**TASK DATA**
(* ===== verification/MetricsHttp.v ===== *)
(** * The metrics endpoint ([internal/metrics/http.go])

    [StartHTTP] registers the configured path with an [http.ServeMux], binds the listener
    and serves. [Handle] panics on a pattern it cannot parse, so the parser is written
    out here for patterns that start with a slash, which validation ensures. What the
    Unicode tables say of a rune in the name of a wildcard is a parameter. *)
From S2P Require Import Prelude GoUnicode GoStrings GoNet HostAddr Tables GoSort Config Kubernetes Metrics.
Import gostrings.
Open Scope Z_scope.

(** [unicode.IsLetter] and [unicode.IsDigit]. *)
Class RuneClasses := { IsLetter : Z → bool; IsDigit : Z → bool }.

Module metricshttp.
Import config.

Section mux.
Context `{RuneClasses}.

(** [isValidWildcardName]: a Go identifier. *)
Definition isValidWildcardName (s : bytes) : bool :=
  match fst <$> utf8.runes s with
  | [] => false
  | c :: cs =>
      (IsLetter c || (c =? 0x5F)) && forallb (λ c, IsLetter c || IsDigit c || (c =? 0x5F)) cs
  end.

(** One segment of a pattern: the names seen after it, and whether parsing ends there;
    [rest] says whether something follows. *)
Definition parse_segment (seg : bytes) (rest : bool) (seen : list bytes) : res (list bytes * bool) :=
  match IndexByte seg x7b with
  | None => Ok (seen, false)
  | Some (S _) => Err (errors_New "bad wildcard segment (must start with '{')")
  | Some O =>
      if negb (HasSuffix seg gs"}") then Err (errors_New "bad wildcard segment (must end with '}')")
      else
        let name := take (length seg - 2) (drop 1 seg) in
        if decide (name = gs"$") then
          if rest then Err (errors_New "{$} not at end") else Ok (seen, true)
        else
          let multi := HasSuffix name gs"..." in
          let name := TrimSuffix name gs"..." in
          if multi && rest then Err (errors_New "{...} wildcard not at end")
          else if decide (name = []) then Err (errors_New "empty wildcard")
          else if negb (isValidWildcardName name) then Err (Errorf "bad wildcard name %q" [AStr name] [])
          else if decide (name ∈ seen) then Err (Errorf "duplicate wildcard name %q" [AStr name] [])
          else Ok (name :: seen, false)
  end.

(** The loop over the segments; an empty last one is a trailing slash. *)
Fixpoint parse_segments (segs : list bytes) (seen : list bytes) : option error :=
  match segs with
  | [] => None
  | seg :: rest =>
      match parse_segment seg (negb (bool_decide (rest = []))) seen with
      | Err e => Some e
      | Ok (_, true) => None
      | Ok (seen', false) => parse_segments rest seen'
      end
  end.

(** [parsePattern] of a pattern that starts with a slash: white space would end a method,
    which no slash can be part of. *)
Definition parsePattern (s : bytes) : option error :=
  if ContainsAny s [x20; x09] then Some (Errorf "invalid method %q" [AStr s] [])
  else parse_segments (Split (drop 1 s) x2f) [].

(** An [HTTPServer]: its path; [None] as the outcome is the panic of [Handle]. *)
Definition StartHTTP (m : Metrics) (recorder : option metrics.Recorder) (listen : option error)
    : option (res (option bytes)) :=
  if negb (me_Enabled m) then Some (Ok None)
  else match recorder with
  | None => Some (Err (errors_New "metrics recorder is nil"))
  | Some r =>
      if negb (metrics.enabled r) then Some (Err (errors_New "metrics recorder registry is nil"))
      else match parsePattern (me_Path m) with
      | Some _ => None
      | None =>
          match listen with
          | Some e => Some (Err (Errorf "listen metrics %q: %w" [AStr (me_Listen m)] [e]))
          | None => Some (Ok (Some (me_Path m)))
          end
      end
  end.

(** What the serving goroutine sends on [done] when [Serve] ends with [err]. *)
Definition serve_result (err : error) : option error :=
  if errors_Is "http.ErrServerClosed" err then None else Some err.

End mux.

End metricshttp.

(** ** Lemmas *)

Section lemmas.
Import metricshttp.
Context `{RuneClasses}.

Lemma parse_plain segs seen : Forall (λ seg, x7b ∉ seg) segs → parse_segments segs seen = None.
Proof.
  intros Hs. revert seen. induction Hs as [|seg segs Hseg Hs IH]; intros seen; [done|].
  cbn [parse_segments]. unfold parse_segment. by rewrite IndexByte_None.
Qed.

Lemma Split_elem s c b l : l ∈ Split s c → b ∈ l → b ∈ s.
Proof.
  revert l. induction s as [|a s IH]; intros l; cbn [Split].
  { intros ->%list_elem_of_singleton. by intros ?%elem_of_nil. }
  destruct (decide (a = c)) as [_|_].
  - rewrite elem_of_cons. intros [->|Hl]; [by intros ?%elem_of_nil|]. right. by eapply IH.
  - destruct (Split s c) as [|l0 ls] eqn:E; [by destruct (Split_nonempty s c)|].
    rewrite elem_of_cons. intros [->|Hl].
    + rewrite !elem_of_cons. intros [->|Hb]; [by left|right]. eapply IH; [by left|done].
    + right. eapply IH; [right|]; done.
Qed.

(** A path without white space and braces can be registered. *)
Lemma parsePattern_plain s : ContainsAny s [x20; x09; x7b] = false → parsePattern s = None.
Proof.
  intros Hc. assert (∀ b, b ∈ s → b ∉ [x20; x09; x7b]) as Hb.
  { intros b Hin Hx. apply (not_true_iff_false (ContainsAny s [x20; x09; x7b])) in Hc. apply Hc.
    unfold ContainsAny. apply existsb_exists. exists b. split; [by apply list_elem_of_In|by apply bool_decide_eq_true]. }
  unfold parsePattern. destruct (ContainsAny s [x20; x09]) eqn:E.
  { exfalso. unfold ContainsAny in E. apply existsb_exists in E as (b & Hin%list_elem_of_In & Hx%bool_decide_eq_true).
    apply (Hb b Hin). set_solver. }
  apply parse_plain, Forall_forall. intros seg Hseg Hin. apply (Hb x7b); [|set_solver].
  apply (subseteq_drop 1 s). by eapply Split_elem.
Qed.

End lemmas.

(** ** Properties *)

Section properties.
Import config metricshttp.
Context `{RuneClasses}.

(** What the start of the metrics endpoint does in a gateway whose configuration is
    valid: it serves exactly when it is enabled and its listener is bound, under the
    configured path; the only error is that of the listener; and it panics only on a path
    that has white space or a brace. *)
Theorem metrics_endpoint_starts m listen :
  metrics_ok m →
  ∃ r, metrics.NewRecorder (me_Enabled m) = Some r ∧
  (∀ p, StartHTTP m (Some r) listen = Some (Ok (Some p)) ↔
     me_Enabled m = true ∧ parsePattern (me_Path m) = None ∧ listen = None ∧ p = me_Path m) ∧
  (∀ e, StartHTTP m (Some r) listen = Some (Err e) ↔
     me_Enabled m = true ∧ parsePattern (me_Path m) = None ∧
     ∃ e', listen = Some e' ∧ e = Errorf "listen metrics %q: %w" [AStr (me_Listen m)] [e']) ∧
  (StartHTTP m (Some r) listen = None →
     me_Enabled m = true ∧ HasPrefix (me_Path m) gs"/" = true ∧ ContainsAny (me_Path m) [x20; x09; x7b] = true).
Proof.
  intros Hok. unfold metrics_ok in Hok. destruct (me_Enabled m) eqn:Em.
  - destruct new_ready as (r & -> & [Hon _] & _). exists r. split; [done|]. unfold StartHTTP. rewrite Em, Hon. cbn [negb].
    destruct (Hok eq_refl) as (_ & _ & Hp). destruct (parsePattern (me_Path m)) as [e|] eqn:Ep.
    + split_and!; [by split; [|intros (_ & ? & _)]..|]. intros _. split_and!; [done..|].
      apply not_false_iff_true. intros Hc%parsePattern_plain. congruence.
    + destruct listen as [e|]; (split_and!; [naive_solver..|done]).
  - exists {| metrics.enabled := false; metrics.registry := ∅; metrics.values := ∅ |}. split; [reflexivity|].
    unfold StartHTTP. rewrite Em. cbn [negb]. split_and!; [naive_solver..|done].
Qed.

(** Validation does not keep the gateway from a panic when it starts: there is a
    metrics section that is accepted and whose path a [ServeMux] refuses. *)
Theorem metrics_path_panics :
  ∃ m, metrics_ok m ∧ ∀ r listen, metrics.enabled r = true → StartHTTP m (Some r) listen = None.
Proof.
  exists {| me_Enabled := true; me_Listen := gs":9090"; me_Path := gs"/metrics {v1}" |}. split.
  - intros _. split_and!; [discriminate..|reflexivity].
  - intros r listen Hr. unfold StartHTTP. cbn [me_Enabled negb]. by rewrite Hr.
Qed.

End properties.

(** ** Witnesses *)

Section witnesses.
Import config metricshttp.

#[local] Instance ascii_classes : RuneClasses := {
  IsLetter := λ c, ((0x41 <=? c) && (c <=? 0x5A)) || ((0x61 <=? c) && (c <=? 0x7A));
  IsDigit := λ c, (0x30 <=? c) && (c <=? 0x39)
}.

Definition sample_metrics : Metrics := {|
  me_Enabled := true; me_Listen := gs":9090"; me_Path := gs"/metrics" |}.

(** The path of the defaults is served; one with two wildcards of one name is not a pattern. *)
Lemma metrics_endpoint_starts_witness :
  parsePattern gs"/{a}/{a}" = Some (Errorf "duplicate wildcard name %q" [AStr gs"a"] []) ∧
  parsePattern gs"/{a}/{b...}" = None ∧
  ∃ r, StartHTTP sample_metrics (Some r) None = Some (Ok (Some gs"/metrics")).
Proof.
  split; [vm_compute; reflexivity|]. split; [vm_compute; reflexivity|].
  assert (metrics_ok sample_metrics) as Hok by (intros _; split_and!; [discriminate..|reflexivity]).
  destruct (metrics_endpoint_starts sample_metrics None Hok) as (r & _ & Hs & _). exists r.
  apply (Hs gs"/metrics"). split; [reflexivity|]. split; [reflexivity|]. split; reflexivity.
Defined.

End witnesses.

* * *

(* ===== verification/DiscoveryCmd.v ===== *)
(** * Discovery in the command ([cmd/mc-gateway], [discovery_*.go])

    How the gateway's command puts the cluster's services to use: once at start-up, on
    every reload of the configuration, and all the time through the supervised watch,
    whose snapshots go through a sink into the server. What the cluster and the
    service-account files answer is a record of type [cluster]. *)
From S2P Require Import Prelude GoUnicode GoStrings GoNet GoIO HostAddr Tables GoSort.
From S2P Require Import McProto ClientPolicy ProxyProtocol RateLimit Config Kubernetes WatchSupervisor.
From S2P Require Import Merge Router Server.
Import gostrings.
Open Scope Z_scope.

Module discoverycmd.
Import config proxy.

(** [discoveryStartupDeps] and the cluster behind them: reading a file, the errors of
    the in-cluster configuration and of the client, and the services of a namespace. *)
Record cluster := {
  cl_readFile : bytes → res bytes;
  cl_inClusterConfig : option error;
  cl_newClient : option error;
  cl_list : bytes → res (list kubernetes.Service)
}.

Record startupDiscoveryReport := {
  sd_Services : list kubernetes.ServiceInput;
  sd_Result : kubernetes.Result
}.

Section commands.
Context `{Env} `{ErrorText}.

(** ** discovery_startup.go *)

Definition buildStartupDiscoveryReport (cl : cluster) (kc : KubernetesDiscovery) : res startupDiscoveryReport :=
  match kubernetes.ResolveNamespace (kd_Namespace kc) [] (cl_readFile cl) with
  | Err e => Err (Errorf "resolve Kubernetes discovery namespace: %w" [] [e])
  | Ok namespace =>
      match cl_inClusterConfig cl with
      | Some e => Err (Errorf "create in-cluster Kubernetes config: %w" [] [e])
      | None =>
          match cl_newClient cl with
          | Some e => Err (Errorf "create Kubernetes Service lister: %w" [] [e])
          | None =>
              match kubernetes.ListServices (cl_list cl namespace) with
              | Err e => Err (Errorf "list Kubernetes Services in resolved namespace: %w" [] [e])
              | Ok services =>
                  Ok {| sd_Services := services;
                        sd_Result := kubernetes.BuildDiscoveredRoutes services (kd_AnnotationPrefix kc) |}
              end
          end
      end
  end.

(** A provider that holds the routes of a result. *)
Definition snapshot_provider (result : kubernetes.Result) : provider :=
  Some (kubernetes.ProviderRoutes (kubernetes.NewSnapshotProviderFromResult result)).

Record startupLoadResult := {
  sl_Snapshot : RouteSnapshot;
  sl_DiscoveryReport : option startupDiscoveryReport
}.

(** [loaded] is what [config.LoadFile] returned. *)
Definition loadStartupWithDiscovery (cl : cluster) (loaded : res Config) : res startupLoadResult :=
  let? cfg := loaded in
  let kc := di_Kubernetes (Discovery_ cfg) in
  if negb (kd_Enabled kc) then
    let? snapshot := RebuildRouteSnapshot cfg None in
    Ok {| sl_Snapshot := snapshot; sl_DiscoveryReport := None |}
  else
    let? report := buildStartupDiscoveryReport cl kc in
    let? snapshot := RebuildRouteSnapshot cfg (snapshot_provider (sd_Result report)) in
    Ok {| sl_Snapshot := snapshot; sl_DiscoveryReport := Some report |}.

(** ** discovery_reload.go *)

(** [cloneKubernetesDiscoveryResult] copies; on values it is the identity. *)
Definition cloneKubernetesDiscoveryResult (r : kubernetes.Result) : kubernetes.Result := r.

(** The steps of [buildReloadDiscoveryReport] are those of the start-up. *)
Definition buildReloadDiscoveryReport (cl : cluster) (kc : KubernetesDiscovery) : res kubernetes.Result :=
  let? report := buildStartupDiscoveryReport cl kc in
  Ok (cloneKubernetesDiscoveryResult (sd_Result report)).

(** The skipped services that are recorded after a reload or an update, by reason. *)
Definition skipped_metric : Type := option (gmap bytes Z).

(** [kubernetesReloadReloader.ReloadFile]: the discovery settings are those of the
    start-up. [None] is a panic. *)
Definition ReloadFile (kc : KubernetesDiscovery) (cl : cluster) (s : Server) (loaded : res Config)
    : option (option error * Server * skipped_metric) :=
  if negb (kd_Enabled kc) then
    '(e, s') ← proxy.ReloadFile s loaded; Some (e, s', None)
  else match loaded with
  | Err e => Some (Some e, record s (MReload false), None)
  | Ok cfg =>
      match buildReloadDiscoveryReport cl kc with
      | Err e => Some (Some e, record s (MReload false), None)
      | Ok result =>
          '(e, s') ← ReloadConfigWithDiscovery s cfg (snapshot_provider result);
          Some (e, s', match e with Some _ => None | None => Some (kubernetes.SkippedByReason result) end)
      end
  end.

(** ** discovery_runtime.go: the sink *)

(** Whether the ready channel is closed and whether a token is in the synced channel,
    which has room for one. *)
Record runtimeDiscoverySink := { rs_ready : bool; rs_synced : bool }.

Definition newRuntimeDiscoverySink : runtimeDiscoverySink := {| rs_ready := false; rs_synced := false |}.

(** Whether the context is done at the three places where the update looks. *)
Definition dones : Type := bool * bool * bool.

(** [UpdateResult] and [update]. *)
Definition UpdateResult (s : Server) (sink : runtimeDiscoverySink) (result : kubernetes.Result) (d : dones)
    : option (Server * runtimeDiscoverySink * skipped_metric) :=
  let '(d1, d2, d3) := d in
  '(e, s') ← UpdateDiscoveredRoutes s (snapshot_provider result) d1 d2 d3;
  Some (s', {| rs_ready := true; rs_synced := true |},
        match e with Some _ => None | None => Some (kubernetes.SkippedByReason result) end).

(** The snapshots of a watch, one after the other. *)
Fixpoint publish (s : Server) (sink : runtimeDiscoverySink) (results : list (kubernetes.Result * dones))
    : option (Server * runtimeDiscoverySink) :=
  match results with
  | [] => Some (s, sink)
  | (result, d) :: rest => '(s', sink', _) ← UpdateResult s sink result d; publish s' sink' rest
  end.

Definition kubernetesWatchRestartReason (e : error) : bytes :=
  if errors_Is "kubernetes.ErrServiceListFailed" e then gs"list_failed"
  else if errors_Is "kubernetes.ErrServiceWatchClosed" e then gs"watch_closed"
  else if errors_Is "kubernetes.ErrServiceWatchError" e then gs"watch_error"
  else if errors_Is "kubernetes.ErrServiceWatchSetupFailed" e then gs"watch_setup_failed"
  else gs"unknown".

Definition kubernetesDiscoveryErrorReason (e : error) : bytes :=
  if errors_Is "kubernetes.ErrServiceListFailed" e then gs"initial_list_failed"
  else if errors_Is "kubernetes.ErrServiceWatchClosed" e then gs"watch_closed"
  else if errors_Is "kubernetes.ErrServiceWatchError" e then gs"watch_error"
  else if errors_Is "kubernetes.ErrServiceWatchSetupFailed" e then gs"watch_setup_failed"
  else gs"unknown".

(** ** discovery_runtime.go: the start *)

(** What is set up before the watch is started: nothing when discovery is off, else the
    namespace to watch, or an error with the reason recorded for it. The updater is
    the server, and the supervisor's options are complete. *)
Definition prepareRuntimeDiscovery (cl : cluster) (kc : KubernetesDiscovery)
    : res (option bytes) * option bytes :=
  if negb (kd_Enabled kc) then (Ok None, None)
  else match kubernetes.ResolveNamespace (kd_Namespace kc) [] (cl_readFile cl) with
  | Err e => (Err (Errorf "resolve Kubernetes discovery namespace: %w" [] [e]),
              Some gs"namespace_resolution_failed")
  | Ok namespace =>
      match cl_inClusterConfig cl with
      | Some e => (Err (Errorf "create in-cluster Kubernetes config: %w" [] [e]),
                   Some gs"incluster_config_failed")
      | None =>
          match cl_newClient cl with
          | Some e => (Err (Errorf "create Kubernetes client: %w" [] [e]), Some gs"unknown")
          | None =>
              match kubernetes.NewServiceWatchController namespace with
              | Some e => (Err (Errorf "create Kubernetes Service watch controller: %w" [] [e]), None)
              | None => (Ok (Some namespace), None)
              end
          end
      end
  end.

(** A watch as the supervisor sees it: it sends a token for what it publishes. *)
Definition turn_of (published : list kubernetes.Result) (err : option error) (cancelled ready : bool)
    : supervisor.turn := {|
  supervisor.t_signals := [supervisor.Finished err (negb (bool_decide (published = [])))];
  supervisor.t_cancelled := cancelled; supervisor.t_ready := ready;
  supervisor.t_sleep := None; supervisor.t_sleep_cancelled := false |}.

--

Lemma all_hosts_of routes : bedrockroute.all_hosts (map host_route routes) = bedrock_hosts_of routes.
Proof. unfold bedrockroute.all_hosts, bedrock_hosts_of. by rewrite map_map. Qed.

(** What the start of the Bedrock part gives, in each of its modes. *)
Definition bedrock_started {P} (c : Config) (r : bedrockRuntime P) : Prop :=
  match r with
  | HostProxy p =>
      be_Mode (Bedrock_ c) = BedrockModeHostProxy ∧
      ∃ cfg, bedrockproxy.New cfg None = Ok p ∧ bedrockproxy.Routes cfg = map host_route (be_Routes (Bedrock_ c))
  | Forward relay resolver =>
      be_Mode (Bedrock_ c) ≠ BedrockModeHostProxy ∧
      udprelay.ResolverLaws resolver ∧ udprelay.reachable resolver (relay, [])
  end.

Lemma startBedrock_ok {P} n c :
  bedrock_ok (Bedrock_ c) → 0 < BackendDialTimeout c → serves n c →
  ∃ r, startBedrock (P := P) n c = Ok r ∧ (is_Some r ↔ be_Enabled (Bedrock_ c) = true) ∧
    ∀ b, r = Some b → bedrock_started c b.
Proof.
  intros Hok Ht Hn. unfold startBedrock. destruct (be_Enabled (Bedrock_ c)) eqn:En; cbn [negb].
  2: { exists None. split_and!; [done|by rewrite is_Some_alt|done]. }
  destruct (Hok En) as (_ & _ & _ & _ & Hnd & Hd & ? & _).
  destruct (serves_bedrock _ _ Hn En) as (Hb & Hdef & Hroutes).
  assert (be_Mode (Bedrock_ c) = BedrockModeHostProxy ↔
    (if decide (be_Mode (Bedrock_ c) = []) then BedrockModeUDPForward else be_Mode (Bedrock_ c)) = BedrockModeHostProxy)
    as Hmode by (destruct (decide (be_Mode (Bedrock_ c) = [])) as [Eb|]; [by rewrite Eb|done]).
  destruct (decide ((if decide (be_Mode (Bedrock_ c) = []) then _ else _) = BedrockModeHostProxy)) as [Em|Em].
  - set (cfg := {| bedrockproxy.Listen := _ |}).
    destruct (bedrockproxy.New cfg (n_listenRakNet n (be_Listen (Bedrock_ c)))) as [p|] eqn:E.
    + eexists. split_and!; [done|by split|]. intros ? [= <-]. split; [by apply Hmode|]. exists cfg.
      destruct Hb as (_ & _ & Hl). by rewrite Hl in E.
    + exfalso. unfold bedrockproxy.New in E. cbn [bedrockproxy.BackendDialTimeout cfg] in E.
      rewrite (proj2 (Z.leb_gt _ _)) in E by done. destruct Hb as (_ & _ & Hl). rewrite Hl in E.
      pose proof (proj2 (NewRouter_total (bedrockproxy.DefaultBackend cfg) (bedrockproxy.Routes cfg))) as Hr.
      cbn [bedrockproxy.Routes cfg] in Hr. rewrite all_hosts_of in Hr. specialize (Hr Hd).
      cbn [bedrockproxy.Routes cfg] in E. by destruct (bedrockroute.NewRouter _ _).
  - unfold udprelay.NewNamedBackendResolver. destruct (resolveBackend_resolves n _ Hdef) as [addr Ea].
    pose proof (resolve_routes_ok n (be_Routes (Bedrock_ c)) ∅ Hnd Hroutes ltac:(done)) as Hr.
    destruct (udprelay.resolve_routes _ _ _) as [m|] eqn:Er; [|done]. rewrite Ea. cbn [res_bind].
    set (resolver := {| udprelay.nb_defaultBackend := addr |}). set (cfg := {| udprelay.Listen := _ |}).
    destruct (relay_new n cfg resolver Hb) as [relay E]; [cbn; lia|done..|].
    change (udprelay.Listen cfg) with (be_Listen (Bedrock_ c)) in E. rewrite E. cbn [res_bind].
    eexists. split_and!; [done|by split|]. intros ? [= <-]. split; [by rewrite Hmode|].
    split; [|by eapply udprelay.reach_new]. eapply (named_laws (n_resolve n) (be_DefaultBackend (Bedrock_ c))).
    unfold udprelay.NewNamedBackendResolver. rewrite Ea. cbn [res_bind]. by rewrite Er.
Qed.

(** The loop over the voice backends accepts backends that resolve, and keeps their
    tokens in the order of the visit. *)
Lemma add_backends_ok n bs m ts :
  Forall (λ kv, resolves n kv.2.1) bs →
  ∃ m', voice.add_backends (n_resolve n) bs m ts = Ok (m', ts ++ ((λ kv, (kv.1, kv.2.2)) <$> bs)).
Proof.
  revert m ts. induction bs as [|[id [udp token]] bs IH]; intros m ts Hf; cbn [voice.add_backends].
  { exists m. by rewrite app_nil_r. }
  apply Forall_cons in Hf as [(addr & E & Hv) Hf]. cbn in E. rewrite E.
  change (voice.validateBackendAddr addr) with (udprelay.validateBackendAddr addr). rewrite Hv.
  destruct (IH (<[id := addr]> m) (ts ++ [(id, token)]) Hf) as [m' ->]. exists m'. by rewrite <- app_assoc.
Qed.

**TASK OBJECTIVE**
From the listing above, collect each line in which the string "does" appears.

**TASK RESULT**
(** What the start of the metrics endpoint does in a gateway whose configuration is
(** Validation does not keep the gateway from a panic when it starts: there is a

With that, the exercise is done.